◆ **Data entries**
----------
(* ===== verification/Runtime.v ===== *)
(** * The runtime ([chain/runtime/src/lib.rs])

    The pallets put together: their shared state, the providers through which
    the epochs pallet reaches the others, the dispatch of calls and the
    execution of a block.  FRAME runs the hooks of the pallets in the order of
    their indices (domain 7, epochs 8, transfers 9, governance 10) and discards
    the storage changes of a call that fails. *)

From S2P Require Import Prelude Types Codec Reference Merkle Frame Domain Epochs Transfers Governance.

(** ** State *)
Section Runtime.
Context `{!Codec, !Account, !Currency B}.

(** Everything outside the epochs pallet: the GRANDPA authority set, the
    balances and the storage of the other pallets. *)
Record World : Type := mkWorld {
  w_grandpa_set_id : Z;
  w_grandpa_authorities : list (bytes * Z);
  w_balances : B;
  w_domain : DomainState;
  w_transfers : TransfersState;
  w_governance : GovernanceState
}.
#[export] Instance World_settable : Settable World :=
  fun r => mkWorld (w_grandpa_set_id r) (w_grandpa_authorities r) (w_balances r) (w_domain r)
    (w_transfers r) (w_governance r).

(** [Domain::domain_id()]. *)
Definition local_domain_id (w : World) : DomainId := ds_domain_id (w_domain w).

(** [EpochSummaryRuntimeContext] and the three commitment providers. *)
#[export] Instance runtime_providers : EpochProviders World := {
  ctx_domain_id := local_domain_id;
  ctx_validator_set_hash := fun w => validator_set_hash (w_grandpa_set_id w) (w_grandpa_authorities w);
  commit_epoch_exports_hook := fun epoch_id start_block_height end_block_height w =>
    let '(root, transfers) := commit_epoch_exports (local_domain_id w) epoch_id start_block_height
                                end_block_height (w_transfers w) in
    (root, w {{ w_transfers := transfers }});
  commit_epoch_imports_hook := fun epoch_id start_block_height end_block_height w =>
    (commit_epoch_imports (local_domain_id w) epoch_id start_block_height end_block_height
       (w_transfers w), w);
  commit_epoch_governance_hook := fun epoch_id start_block_height end_block_height w =>
    (commit_epoch_governance (local_domain_id w) epoch_id start_block_height end_block_height
       (w_governance w), w)
}.

Record Chain : Type := mkChain {
  ch_world : World;
  ch_epochs : EpochsState
}.
#[export] Instance Chain_settable : Settable Chain := fun r => mkChain (ch_world r) (ch_epochs r).

(** [Epochs::current_epoch()]. *)
Definition current_epoch (ch : Chain) : Z := es_current_epoch (ch_epochs ch).

(** ** Genesis ([genesis_patch] of [chain/node/src/chain_spec.rs])

    The accounts and keys derived from the configured seeds are arguments, and so
    is [balances_genesis], the genesis build of the balances pallet. *)

Definition endowment : Z := Z.shiftl 1 60.

(** [if !endowed.iter().any(..) { endowed.push(..) }]. *)
Definition endow (endowed_accounts : list (AccountId * Z)) (account : AccountId) : list (AccountId * Z) :=
  if existsb (fun '(a, _) => bool_decide (a = account)) endowed_accounts then endowed_accounts
  else endowed_accounts ++ [(account, endowment)].

Definition genesis_endowed_accounts (endowed authority_accounts : list AccountId)
    (importer_account : AccountId) : list (AccountId * Z) :=
  let endowed_accounts := map (fun a => (a, endowment)) endowed in
  endow (foldl endow endowed_accounts authority_accounts) importer_account.

Definition chain_genesis (balances_genesis : list (AccountId * Z) -> B) (chain_identity : ChainIdentity)
    (epoch_length_blocks : Z) (endowed authority_accounts : list AccountId) (grandpa_keys : list bytes)
    (importer_account : AccountId) : Chain :=
  let endowed_accounts := genesis_endowed_accounts endowed authority_accounts importer_account in
  let governance_voters := map fst endowed_accounts in
  mkChain
    (mkWorld 0 (map (fun key => (key, 1)) grandpa_keys) (balances_genesis endowed_accounts)
       (domain_genesis chain_identity)
       (transfers_genesis (Some importer_account))
       (governance_genesis 1 (Some importer_account) governance_voters))
    (epochs_genesis epoch_length_blocks).

(** ** Calls *)

(** [RuntimeCall], for the pallets of the protocol. *)
Inductive RuntimeCall : Type :=
| CreateCrossDomainTransfer (target_domain : DomainId) (recipient : hash) (amount : Z)
| ObserveVerifiedImport (claim : ObservedImportClaim)
| FinalizeVerifiedImport (export_id : hash)
| AcknowledgeRemoteFinalization (claim : RemoteFinalizationClaim)
| CreateProposal (target_domains : list DomainId) (new_protocol_version : Z)
| CastVote (proposal_id : hash) (choice : GovernanceVoteChoice)
| CloseProposal (proposal_id : hash)
| ImportVerifiedGovernanceProposal (claim : ImportedGovernanceProposalClaim)
| ImportVerifiedGovernanceAck (claim : ImportedGovernanceAckClaim).

Inductive RuntimeError : Type :=
| TransfersErr (e : TransfersError)
| GovernanceErr (e : GovernanceError).

Definition with_transfers (ch : Chain) (r : result TransfersError (B * TransfersState))
    : result RuntimeError Chain :=
  match r with
  | Ok (b, st) => Ok (ch {{ ch_world ::= fun w => w {{ w_balances := b }} {{ w_transfers := st }} }})
  | Err e => Err (TransfersErr e)
  end.

Definition with_governance (ch : Chain) (r : result GovernanceError GovernanceState)
    : result RuntimeError Chain :=
  match r with
  | Ok st => Ok (ch {{ ch_world ::= fun w => w {{ w_governance := st }} }})
  | Err e => Err (GovernanceErr e)
  end.

Definition dispatch (sys : System) (origin : Origin) (call : RuntimeCall) (ch : Chain)
    : result RuntimeError Chain :=
  let w := ch_world ch in
  let d := local_domain_id w in
  let epoch := current_epoch ch in
  let bs := (w_balances w, w_transfers w) in
  let gs := w_governance w in
  match call with
  | CreateCrossDomainTransfer target recipient amount =>
    with_transfers ch (create_cross_domain_transfer d epoch sys origin target recipient amount bs)
  | ObserveVerifiedImport claim => with_transfers ch (observe_verified_import d sys origin claim bs)
  | FinalizeVerifiedImport id => with_transfers ch (finalize_verified_import d epoch sys origin id bs)
  | AcknowledgeRemoteFinalization claim =>
    with_transfers ch (acknowledge_remote_finalization d sys origin claim bs)
  | CreateProposal targets version =>
    with_governance ch (create_proposal d epoch (cur_balance (w_balances w)) origin targets version gs)
  | CastVote id choice => with_governance ch (cast_vote epoch sys origin id choice gs)
  | CloseProposal id => with_governance ch (close_proposal epoch origin id gs)
  | ImportVerifiedGovernanceProposal claim =>
    with_governance ch (import_verified_governance_proposal d epoch sys origin claim gs)
  | ImportVerifiedGovernanceAck claim =>
    with_governance ch (import_verified_governance_ack d epoch sys origin claim gs)
  end.

(** An extrinsic: the protocol call it makes, if any, and what the transaction
    extensions (fees) and the calls of other pallets do to the balances before
    it. *)
Record Extrinsic : Type := mkExtrinsic {
  xt_origin : Origin;
  xt_call : option RuntimeCall;
  xt_balances : B -> B
}.

Definition charge (xt : Extrinsic) (ch : Chain) : Chain :=
  ch {{ ch_world ::= fun w => w {{ w_balances ::= xt_balances xt }} }}.

(** The system values a call sees: those of the block, with its index. *)
Definition at_index (sys : System) (index : Z) : System :=
  mkSystem (sys_block_number sys) (sys_parent_hash sys) (Some index) (sys_extrinsic_count sys)
    (sys_all_extrinsics_len sys) (sys_event_count sys) (sys_storage_root sys).

Definition apply_extrinsic (sys : System) (xt : Extrinsic) (ch : Chain) : Chain :=
  let ch := charge xt ch in
  match xt_call xt with
  | None => ch
  | Some call =>
    match dispatch sys (xt_origin xt) call ch with
    | Ok ch' => ch'
    | Err _ => ch
    end
  end.

(** ** Blocks *)

(** The hooks: [on_initialize] of the domain, epochs and governance pallets. *)
Definition initialize_block (sys : System) (ch : Chain) : Chain :=
  let w := (ch_world ch) {{ w_domain ::= domain_on_initialize (sys_block_number sys) }} in
  let '(w, es) := epochs_on_initialize sys (w, ch_epochs ch) in
  mkChain (w {{ w_governance ::= governance_on_initialize sys (es_current_epoch es) }}) es.

Fixpoint apply_extrinsics (sys : System) (index : Z) (xts : list Extrinsic) (ch : Chain) : Chain :=
  match xts with
  | [] => ch
  | xt :: xts => apply_extrinsics sys (index + 1) xts (apply_extrinsic (at_index sys index) xt ch)
  end.

Definition finalize_block (sys : System) (ch : Chain) : Chain :=
  ch {{ ch_epochs ::= epochs_on_finalize sys }}.

(** A block: its system values, the authority set in force, its extrinsics. *)
Record BlockInput : Type := mkBlockInput {
  bl_sys : System;
  bl_set_id : Z;
  bl_authorities : list (bytes * Z);
  bl_extrinsics : list Extrinsic
}.

Definition enter_block (bl : BlockInput) (ch : Chain) : Chain :=
  initialize_block (bl_sys bl)
    (ch {{ ch_world ::= fun w => w {{ w_grandpa_set_id := bl_set_id bl }}
                                   {{ w_grandpa_authorities := bl_authorities bl }} }}).

Definition execute_block (bl : BlockInput) (ch : Chain) : Chain :=
  finalize_block (bl_sys bl) (apply_extrinsics (bl_sys bl) 0 (bl_extrinsics bl) (enter_block bl ch)).
End Runtime.
Arguments World {_} _.
Arguments Chain {_} _.
Arguments Extrinsic {_} _.
Arguments BlockInput {_} _.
----------
◆ **What is expected**
How many lines in the entries above include the string "Some"? Answer with the number only.

◆ **Solution to this exercise**
4